Saved entries:

--

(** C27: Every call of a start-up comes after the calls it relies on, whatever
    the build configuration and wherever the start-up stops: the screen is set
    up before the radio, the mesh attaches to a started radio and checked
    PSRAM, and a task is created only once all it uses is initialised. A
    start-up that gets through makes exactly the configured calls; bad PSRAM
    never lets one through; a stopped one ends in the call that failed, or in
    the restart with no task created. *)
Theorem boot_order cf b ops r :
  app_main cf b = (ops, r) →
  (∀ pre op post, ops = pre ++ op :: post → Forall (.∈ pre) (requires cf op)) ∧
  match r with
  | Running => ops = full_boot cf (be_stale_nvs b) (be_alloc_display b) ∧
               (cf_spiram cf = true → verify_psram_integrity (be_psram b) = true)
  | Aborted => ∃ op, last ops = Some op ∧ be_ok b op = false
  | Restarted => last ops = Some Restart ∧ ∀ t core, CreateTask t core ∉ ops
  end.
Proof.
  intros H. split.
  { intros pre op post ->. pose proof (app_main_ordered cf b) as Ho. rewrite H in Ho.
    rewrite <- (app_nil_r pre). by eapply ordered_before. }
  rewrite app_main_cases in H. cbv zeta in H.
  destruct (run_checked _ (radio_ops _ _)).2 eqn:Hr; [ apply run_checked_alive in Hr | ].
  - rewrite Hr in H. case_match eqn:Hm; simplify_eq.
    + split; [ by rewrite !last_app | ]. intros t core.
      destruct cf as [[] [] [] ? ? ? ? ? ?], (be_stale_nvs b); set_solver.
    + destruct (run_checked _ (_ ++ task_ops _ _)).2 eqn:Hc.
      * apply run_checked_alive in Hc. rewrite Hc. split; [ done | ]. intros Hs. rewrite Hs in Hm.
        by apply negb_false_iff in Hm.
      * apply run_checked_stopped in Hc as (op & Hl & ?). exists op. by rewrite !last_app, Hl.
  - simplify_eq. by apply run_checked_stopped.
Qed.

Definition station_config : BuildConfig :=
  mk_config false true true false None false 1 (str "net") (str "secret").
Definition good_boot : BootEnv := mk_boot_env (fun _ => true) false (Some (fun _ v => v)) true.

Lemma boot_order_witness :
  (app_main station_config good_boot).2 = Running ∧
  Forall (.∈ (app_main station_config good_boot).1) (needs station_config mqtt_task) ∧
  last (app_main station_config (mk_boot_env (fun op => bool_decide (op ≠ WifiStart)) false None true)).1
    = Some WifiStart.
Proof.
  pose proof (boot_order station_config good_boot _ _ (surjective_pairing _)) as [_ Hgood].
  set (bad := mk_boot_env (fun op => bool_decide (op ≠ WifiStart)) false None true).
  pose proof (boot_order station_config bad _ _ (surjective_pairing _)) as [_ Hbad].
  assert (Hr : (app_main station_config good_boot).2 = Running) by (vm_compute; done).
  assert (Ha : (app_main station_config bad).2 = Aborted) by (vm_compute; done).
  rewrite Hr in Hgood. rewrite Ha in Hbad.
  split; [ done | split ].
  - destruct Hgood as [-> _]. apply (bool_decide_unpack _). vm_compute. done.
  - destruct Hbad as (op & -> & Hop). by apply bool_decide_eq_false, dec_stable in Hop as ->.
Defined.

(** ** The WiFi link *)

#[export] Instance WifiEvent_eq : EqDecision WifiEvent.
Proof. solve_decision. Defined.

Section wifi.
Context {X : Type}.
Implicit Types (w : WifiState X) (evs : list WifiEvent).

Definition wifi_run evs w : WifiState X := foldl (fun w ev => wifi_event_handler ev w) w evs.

--

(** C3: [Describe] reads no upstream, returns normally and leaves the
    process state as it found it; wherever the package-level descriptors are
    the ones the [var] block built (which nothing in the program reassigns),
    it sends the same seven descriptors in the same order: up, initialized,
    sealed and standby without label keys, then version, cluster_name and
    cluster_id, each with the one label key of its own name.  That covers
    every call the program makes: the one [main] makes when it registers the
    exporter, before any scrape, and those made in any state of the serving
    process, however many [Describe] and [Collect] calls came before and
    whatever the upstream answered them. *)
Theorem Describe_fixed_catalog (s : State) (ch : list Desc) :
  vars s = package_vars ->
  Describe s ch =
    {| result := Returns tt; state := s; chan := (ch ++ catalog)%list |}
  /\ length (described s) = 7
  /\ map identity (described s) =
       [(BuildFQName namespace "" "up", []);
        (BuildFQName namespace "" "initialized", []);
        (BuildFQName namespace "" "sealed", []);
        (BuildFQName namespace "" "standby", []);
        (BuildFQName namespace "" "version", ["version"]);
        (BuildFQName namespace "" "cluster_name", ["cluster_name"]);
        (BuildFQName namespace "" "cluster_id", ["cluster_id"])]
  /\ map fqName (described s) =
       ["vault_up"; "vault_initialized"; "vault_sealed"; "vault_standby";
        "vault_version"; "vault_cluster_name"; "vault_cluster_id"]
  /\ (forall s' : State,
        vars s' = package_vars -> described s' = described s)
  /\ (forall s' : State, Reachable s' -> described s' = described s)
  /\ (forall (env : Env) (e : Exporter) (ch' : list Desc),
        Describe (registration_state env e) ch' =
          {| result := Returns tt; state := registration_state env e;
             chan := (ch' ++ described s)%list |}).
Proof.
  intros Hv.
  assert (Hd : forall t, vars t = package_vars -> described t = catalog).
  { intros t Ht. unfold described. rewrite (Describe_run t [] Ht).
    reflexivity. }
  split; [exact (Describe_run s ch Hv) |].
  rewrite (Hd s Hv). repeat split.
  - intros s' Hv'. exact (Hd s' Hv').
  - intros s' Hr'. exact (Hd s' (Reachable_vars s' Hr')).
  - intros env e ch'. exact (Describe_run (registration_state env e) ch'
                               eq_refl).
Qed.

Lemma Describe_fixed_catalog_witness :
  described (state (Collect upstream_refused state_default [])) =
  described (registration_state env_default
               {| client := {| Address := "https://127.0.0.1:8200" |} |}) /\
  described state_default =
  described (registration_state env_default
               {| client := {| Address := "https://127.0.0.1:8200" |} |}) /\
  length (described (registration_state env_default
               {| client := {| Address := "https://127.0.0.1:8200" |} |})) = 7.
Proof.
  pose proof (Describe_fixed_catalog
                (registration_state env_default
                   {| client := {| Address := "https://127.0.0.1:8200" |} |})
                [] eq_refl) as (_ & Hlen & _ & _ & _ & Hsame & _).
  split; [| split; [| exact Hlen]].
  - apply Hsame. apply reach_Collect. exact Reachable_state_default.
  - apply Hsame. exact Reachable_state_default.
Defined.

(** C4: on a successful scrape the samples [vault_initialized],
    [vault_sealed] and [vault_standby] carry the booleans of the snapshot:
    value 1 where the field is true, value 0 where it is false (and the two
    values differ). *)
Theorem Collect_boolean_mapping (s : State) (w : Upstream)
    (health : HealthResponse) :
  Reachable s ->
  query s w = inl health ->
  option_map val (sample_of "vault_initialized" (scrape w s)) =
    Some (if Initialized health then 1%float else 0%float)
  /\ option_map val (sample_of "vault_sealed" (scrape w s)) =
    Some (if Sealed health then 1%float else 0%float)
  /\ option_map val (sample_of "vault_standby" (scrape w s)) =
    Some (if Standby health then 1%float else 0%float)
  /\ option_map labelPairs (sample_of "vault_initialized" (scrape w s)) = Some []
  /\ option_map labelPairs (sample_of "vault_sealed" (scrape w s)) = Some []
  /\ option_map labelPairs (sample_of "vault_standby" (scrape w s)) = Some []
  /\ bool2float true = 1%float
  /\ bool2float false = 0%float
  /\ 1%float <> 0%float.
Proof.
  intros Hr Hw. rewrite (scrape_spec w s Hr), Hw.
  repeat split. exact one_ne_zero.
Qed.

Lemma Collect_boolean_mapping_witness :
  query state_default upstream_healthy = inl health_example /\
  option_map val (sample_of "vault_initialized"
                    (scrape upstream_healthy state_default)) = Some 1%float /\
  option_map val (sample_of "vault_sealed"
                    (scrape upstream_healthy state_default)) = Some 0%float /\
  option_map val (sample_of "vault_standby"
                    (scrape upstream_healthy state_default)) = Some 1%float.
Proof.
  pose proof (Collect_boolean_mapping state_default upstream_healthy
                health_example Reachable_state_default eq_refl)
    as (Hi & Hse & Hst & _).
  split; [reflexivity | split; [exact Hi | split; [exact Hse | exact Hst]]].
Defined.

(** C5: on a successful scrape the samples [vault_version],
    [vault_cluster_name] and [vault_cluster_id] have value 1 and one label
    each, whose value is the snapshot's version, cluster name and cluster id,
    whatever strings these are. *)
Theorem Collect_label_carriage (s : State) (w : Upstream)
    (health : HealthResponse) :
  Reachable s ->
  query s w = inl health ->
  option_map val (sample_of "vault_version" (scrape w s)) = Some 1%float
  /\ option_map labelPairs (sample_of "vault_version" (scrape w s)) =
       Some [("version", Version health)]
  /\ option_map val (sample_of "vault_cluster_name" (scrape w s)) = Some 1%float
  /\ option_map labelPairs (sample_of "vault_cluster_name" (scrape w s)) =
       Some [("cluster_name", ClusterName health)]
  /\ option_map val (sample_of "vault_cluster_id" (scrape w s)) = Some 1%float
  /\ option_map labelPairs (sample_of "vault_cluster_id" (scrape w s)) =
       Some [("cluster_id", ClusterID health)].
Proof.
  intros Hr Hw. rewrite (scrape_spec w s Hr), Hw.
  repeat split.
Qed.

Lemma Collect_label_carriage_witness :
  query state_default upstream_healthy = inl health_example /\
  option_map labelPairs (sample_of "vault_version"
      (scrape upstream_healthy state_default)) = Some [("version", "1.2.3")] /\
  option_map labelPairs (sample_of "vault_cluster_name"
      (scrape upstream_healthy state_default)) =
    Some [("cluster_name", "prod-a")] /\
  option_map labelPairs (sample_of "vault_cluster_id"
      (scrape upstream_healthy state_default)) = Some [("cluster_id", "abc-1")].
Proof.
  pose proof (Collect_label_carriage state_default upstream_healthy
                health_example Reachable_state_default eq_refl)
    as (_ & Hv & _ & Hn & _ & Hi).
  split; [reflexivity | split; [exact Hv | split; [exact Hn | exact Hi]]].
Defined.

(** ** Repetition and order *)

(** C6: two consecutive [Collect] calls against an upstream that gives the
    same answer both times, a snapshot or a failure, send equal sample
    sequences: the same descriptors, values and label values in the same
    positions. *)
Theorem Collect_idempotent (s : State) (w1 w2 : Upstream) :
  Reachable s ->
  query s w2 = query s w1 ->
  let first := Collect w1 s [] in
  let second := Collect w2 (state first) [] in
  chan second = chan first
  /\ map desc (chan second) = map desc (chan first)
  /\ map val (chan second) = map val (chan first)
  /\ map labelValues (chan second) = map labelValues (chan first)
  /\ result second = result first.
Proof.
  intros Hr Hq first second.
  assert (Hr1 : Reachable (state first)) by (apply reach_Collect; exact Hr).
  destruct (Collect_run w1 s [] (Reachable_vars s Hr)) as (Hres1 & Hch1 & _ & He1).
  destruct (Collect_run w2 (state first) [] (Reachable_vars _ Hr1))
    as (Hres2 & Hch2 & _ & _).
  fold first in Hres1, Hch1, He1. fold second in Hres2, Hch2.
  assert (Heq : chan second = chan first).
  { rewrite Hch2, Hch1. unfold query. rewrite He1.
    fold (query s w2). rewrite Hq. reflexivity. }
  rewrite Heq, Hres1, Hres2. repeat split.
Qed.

--

» PROBLEM DETAILS
Could you restate word for word the lines above from the one containing "split; [exact (Describe_run s ch Hv) |]." through the one containing "length (described (registration_state", both included, and nothing else?

» RESPONSE TO THE TASK
  split; [exact (Describe_run s ch Hv) |].
  rewrite (Hd s Hv). repeat split.
  - intros s' Hv'. exact (Hd s' Hv').
  - intros s' Hr'. exact (Hd s' (Reachable_vars s' Hr')).
  - intros env e ch'. exact (Describe_run (registration_state env e) ch'
                               eq_refl).
Qed.

Lemma Describe_fixed_catalog_witness :
  described (state (Collect upstream_refused state_default [])) =
  described (registration_state env_default
               {| client := {| Address := "https://127.0.0.1:8200" |} |}) /\
  described state_default =
  described (registration_state env_default
               {| client := {| Address := "https://127.0.0.1:8200" |} |}) /\
  length (described (registration_state env_default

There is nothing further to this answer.